Yep this is exactly where my tilt stops. From zero and a straight line up to 1000' for the 1.5hr rides I did on Monday, Tues. Wed after I did the tape the tilt line stopped at 800' and I am talking a straight line, not like the one in the manual.
Hmmm. I'm not convinced the upward tilt slope has much to do if anything with the movement of the iBike within the mount. It seems to me that if it moved slightly, that would make for only slight errors on rougher roads. I've been riding silky smooth roads for the most part and still have the same upward tilt. Besides, I used to have a downward tilt from me leaning on the handlebars and now the opposite happens without having made any changes.
My question is if I am riding basically flatlands, shouldn't I expect my tilt to be flat like the after picture. Or does everyone's tilt all start at zero and straight line upwards and ours works just fine?
Not really. Everyone's tilt starts at zero and ideally would stay close to zero (perfect world). You could climb 10% for 30 minutes and if everything were perfect, the tilt slope line would be zero, IOW no error was introduced. I'm not at my computer but I just looked at the manual on page 38 and that illustration and the resulting wattage drop is excessive.
What I need to do after above, but will hold off due to heavy winds is new CDs/4mil. So until the winds die down around here, I will stick with current CDs.
Winds have settled down here so I'm going to do a set of coastdowns of Saturday if all goes well. However, I have a feeling that the problem is deeper than that.

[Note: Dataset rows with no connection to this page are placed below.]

(* ===== verification/SystemWitnesses.v ===== *)
(** * A run of the whole system

    The two example programs ([client1/main.cpp], [client2/main.cpp]) with a broker
    on in-memory sockets: client2 publishes on the topic client1 listens to. *)

From stdpp Require Import relations.
From S2P Require Import Payload.
From S2P Require Import Prelude Keys CppString SafeQueue SubscriptionRegistry MessageHeader.
From S2P Require Import Stats ProtoWire Wire Worker Uuid Discovery Broker BrokerFacts.
From S2P Require Import BrokerTheorems Witnesses Client ClientTheorems System SystemFacts SystemTheorems.
From S2P Require Import Schedule SystemDelivery ClientWitnesses.

#[local] Existing Instance trie_order.

(** ** Two clients and a broker *)

(** A random engine that takes turns between two digits. *)
#[local] Program Instance turns_gen : HexGen bool := {|
  dis := fun g => ((if g then 7 else 3)%Z, negb g); dis2 := fun g => (9%Z, negb g)
|}.
Next Obligation. intros []; simpl; lia. Qed.
Next Obligation. intros g; simpl. lia. Qed.

Definition demo_config (id : string) : ConnectionConfig :=
  mkConfig "tcp://127.0.0.1:5555" id ZMQ 10000 5000 2.

Definition demo_regs (id : string) : list (string * MessageCallback * Z) :=
  if decide (id = "client1") then [("test", UserFn 1, 0%Z)] else [].

Definition demo_node (id : string) : node (S:=QueueSocket) :=
  node_start (demo_config id) 0 (register_all (demo_regs id) fresh_state) (idle_socket []).

Definition demo_start : system (G:=bool) (S:=QueueSocket) :=
  mkSystem (mkBrokerWorld (broker_start main_bindings 0 0 (broker_new true).1) (idle_socket []) (idle_socket [])
              (broker_new true).2 0)
    {["client1" := demo_node "client1"; "client2" := demo_node "client2"]} [] [].

Definition demo_id : string := Eval vm_compute in m_brokerId (bw_broker (sys_broker demo_start)).

Lemma demo_id_eq : m_brokerId (bw_broker (sys_broker demo_start)) = demo_id.
Proof. by vm_compute. Qed.

Definition demo_env (data : string) : Envelope :=
  mkEnvelope _ (set_topic "test" (set_sender_id "client2" (set_handler_key "test" header_new))) data.

(** Both clients introduce themselves, client1 subscribes when it is told to, then
    a message of client2 goes to the broker and on to client1. *)
Definition demo_commands : list (command (G:=bool)) :=
  [CWorker "client1" 1 1; CUp "client1"; CBroker 1 1 1; CDown "client1"; CWorker "client1" 2 2;
   CUp "client1"; CUp "client1"; CBroker 2 2 2; CBroker 3 3 3;
   CWorker "client2" 3 3; CUp "client2"; CBroker 4 4 4;
   CPublish "client2" (demo_env "hello"); CWorker "client2" 5 5; CUp "client2"; CBroker 6 6 6;
   CDown "client1"; CWorker "client1" 7 7; CProcess "client1"; CProcess "client1"].

Definition demo_result : option (list event * system) := exec_all (fun _ => silent) demo_commands demo_start.

Example demo_handled :
  (fun r => (handled "client2" "client1" "test" r.1, published "client2" "test" r.1)) <$> demo_result =
  Some ([("hello", "")], [("hello", "")]).
Proof. by vm_compute. Qed.

(** ** The theorem at this run *)

Ltac encodable :=
  split; [repeat (constructor; [by vm_compute|]); constructor|by vm_compute..].

Lemma demo_speaks id key t data :
  id = "client1" \/ id = "client2" -> key ∈ [Keys.CONNECT; Keys.DISCONNECT; Keys.HEARTBEAT; Keys.SUBSCRIBE; Keys.UNSUBSCRIBE; "test"] ->
  t = "" \/ t = "test" ->
  speaks (G:=bool) demo_id id (mkEnvelope _ (set_topic t (set_sender_id id (set_handler_key key header_new))) data).
Proof.
  intros Hid Hkey Ht.
  assert (Hw : forall id key t, header_wf (set_topic t (set_sender_id id (set_handler_key key header_new))))
    by (intros; auto 10 with wisp).
  assert (He : header_encodable IsStructurallyValidUTF8 (set_topic t (set_sender_id id (set_handler_key key header_new))) /\
    forall g : bool, header_encodable IsStructurallyValidUTF8 (set_origin_broker_id demo_id (set_message_uuid
      (generateUUID g).1 (set_topic t (set_sender_id id (set_handler_key key header_new)))))).
  { repeat (apply elem_of_cons in Hkey as [->|Hkey]); [..|by apply elem_of_nil in Hkey];
      destruct Hid as [->| ->], Ht as [->| ->]; (split; [encodable|intros []; encodable]). }
  destruct He as [He1 He2]. split; [by split; [apply Hw|]|done|done|done].
Qed.

Ltac demo_key := apply (bool_decide_unpack _); by vm_compute.

Lemma demo_nodes id nd :
  sys_nodes demo_start !! id = Some nd ->
  id = "client1" /\ nd = demo_node "client1" \/ id = "client2" /\ nd = demo_node "client2".
Proof.
  unfold demo_start. cbn [sys_nodes].
  intros [[<- <-]|[_ [<- <-]%lookup_singleton_Some]]%lookup_insert_Some; auto.
Qed.

Lemma demo_initial : initial demo_start.
Proof.
  split; [|intros id nd Hn|done|done].
  - exists true, main_bindings, 0%Z, 0%Z, (idle_socket []), (idle_socket []), 0%Z. by split_and!.
  - destruct (demo_nodes id nd Hn) as [[-> ->]|[-> ->]].
    + exists (demo_config "client1"), 0%Z, (demo_regs "client1"), (idle_socket []). split_and!; [done|done|done|].
      rewrite demo_id_eq. apply Forall_cons_2; [|apply Forall_nil_2]. split;
        [apply (demo_speaks "client1" Keys.SUBSCRIBE "test" "")|apply (demo_speaks "client1" Keys.UNSUBSCRIBE "test" "")];
        first [demo_key|by left|by right].
    + exists (demo_config "client2"), 0%Z, (demo_regs "client2"), (idle_socket []). split_and!; [done|done|done|].
      constructor.
Qed.

Lemma demo_polite id : id ∈ dom (sys_nodes demo_start) -> polite (G:=bool) demo_id id.
Proof.
  intros [nd Hn]%elem_of_dom. apply demo_nodes in Hn.
  assert (id = "client1" \/ id = "client2") as Hd by (destruct Hn as [[E _]|[E _]]; [by left|by right]).
  clear Hn. split_and!; (apply demo_speaks; [exact Hd|demo_key|by left]).
Qed.

Lemma demo_own :
  Forall (header_encodable IsStructurallyValidUTF8) [reset_header; ack_header; stats_header].
Proof. constructor; [encodable|constructor; [encodable|constructor; [encodable|constructor]]]. Qed.

Lemma delivery_in_order_witness :
  exists y', sys_run (fun _ => silent) (speaks (G:=bool) demo_id) demo_start
      (default [] (fst <$> demo_result)) y' /\
    handled "client2" "client1" "test" (default [] (fst <$> demo_result)) = [("hello", "")] /\
    handled "client2" "client1" "test" (default [] (fst <$> demo_result))
      `sublist_of` published "client2" "test" (default [] (fst <$> demo_result)).
Proof.
  assert (Hr : exists y', exec_all (fun _ => silent) demo_commands demo_start = Some (default [] (fst <$> demo_result), y')).
  { unfold demo_result. destruct (exec_all (fun _ => silent) demo_commands demo_start) as [[es y']|] eqn:E; [by exists y'|].
    pose proof demo_handled as D. unfold demo_result in D. by rewrite E in D. }
  destruct Hr as [y' Hr]. exists y'.
  assert (Hs : sys_run (fun _ => silent) (speaks (G:=bool) demo_id) demo_start (default [] (fst <$> demo_result)) y').
  { apply (exec_all_sound (fun _ => silent) (speaks (G:=bool) demo_id) demo_commands); [|exact Hr].
    assert (Hp : forall y : system (G:=bool) (S:=QueueSocket), command_ok (fun _ => silent) (speaks (G:=bool) demo_id) y (CPublish "client2" (demo_env "hello"))).
    { intros y. split; [apply (demo_speaks "client2" "test" "test" "hello"); [by right|demo_key|by right]|reflexivity]. }
    unfold demo_commands. repeat first [apply Forall_nil_2|apply Forall_cons_2; [first [exact Hp|intros ?; by apply silent_ok|intros ?; exact I]|]]. }
  split; [exact Hs|]. split; [vm_compute; reflexivity|].
  apply (delivery_in_order (fun _ => silent) demo_start (default [] (fst <$> demo_result)) y' "client2" "client1" "test").
  - exact demo_initial.
  - exact demo_polite.
  - exact demo_own.
  - discriminate.
  - discriminate.
  - reflexivity.
  - exact Hs.
Defined.

(** ** Delivery at this system *)

Lemma open_routing : routing_socket accepts_all (fun _ => true).
Proof.
  destruct accepts_all_accepting as [K1 K2]. split_and!; [| |done].
  - intros s id Hs _. destruct (K1 s id true Hs) as (s' & -> & ?). by split.
  - intros s f more Hs _. destruct (K1 s f more Hs) as (s' & -> & ?). done.
Qed.

Lemma accepts_all_deliver (s : QueueSocket) (f : string) (fs : list string) : accepts_all s -> accepts_all (zmq_deliver s f fs).
Proof. done. Qed.

(** Both clients are known, and client1 has subscribed; it handles the RESET it was sent.  The
    callbacks of the programs record their calls. *)
Definition settle_commands : list (command (G:=bool)) := take 12 demo_commands.

Notation recording_users := (fun _ : string => logging_user).

Definition introduced : system := default demo_start (snd <$> exec_all recording_users settle_commands demo_start).

Definition settled : system := default demo_start (snd <$> exec recording_users (CProcess "client1") introduced).

Lemma introduced_run : sys_run recording_users (speaks (G:=bool) demo_id) demo_start [] introduced.
Proof.
  assert (E : exists y, exec_all recording_users settle_commands demo_start = Some ([], y)).
  { assert (Hes : match exec_all recording_users settle_commands demo_start with Some ([], _) => true | _ => false end = true) by (by vm_compute).
    destruct (exec_all recording_users settle_commands demo_start) as [[[|e es] y]|]; [|done..]. by exists y. }
  unfold introduced. destruct E as [y E]. rewrite E.
  apply (exec_all_sound recording_users (speaks (G:=bool) demo_id) settle_commands); [|exact E].
  cbn [settle_commands take demo_commands app]. by repeat first [apply Forall_nil_2|apply Forall_cons_2; [intros ?; exact I|]].
Qed.

(** What client1 handles is the RESET, so no callback runs. *)
Lemma introduced_reset nd env s :
  sys_nodes introduced !! "client1" = Some nd -> pop_inbound (nd_state nd) = Some (env, s) -> handler_key (Wire.header env) = Keys.RESET.
Proof.
  intros Hn Hp.
  assert (K : (nd ← sys_nodes introduced !! "client1"; p ← pop_inbound (nd_state nd); Some (handler_key (Wire.header p.1))) = Some Keys.RESET)
    by (by vm_compute).
  rewrite Hn in K. cbn [mbind option_bind] in K. rewrite Hp in K. by injection K.
Qed.

Lemma settled_run : sys_run recording_users (speaks (G:=bool) demo_id) demo_start [] settled.
Proof.
  change ([] : list event) with ([] ++ [] : list event). eapply sys_run_app; [apply introduced_run|].
  assert (E : exists y, exec recording_users (CProcess "client1") introduced = Some ([], y)).
  { assert (Hes : match exec recording_users (CProcess "client1") introduced with Some ([], _) => true | _ => false end = true) by (by vm_compute).
    destruct (exec recording_users (CProcess "client1") introduced) as [[[|e es] y]|]; [|done..]. by exists y. }
  unfold settled. destruct E as [y E]. rewrite E. apply (exec_sound _ _ (CProcess "client1")); [|exact E].
  intros nd env s s' ok Hn Hp _ Hk. by destruct (Hk (introduced_reset nd env s Hn Hp)).
Qed.

Definition settled_node (id : string) : node (S:=QueueSocket) := default (demo_node id) (sys_nodes settled !! id).

Lemma settled_nodes id : id = "client1" \/ id = "client2" -> sys_nodes settled !! id = Some (settled_node id).
Proof.
  intros Hid. unfold settled_node. destruct (sys_nodes settled !! id) as [nd|] eqn:E; [done|exfalso].
  assert (K : bool_decide (is_Some (sys_nodes settled !! id)) = true) by (destruct Hid as [->| ->]; by vm_compute).
  apply bool_decide_eq_true in K as [nd K]. by rewrite E in K.
Qed.

Lemma zlen_zero {T} (l : list T) : zlen l = 0%Z -> l = [].
Proof. destruct l; [done|]. unfold zlen. cbn. lia. Qed.

Lemma settled_sender : ready_to_send accepts_all (settled_node "client2").
Proof.
  assert (K : (c ← cs_object (nd_state (settled_node "client2")); k ← m_pWorker c;
    Some (Worker.m_running k, zlen (m_queue (m_controlQueue k)), zlen (m_queue (m_outboundQueue k)))) = Some (true, 0, 0)%Z) by (by vm_compute).
  split; [|by vm_compute..]. destruct (cs_object _) as [c|]; [|done]. cbn in K. destruct (m_pWorker c) as [k|] eqn:Ek; [|done].
  injection K as K1 K2%zlen_zero K3%zlen_zero. by exists c, k.
Qed.

Lemma settled_receiver : ready_to_receive (settled_node "client1").
Proof.
  assert (K : (c ← cs_object (nd_state (settled_node "client1")); k ← m_pWorker c;
    Some (Worker.m_running k, Client.m_running c, zlen (m_queue (m_inbound c)), m_stop (m_inbound c), m_maxSize (m_inbound c))) =
    Some (true, true, 0%Z, false, 5000%Z)) by (by vm_compute).
  split; [|by vm_compute]. destruct (cs_object _) as [c|]; [|done]. cbn in K. destruct (m_pWorker c) as [k|] eqn:Ek; [|done].
  injection K as K1 K2 K3%zlen_zero K4 K5. exists c, k. split_and!; try done. by rewrite K5.
Qed.

Lemma settled_router : ready_to_route accepts_all accepts_all "client2" "client1" "test" (sys_broker settled).
Proof.
  split; [by split; vm_compute|by vm_compute| | |].
  - apply (bool_decide_unpack _). by vm_compute.
  - left. apply (bool_decide_unpack _). by vm_compute.
  - apply (bool_decide_unpack _). by vm_compute.
Qed.

Lemma message_delivered_witness :
  exists y' env' nd' s, exec_all recording_users (relay "client2" "client1" (demo_env "hello") 5 5 6 6 6 7 7) settled =
      Some ([Published "client2" (demo_env "hello")], y') /\
    sys_nodes y' !! "client1" = Some nd' /\ pop_inbound (nd_state nd') = Some (env', s) /\ Wire.payload env' = "hello" /\
    exists s', processing_round logging_user env' s = (s', Ok true) /\ call_log s' = call_log s ++ [(1%Z, "hello")].
Proof.
  destruct (message_delivered demo_id accepts_all accepts_all_accepting accepts_all (fun _ => true) open_routing accepts_all_deliver
    accepts_all accepts_all_accepting "client2" "client1" ltac:(discriminate) eq_refl recording_users demo_start [] settled
    (settled_node "client2") (settled_node "client1") (demo_env "hello") 5 5 6 6 6 7 7 demo_initial eq_refl demo_polite demo_own
    settled_run (settled_nodes _ (or_intror eq_refl)) settled_sender (settled_nodes _ (or_introl eq_refl)) settled_receiver
    settled_router ltac:(apply (bool_decide_unpack _); vm_compute; exact I) ltac:(apply (bool_decide_unpack _); vm_compute; exact I)
    (demo_speaks "client2" "test" "test" "hello" (or_intror eq_refl) ltac:(apply (bool_decide_unpack _); vm_compute; exact I) (or_intror eq_refl))
    eq_refl ltac:(vm_compute; reflexivity)) as (y' & env' & nd' & s & E & _ & N & Pp & Pl & _ & (s' & K1 & K2)).
  exists y', env', nd', s. split_and!; [exact E|exact N|exact Pp|exact Pl|].
  exists s'. split; [exact K1|]. rewrite (K2 call_log logging_user_logs). by vm_compute.
Defined.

Edited 03/27/2008 at 18:50 PDT
I just downloaded two rides that I completed today. The difference is that I received a new firmware update. The upward tilt slope was greatly reduced to only about 175 ft for an 18 mile ride. This made the power numbers after correction pretty much on the money. I am still going to do a new set of coastdowns and try to get back to where I was with a slope effect less than 100 for a normal ride. I'll post results.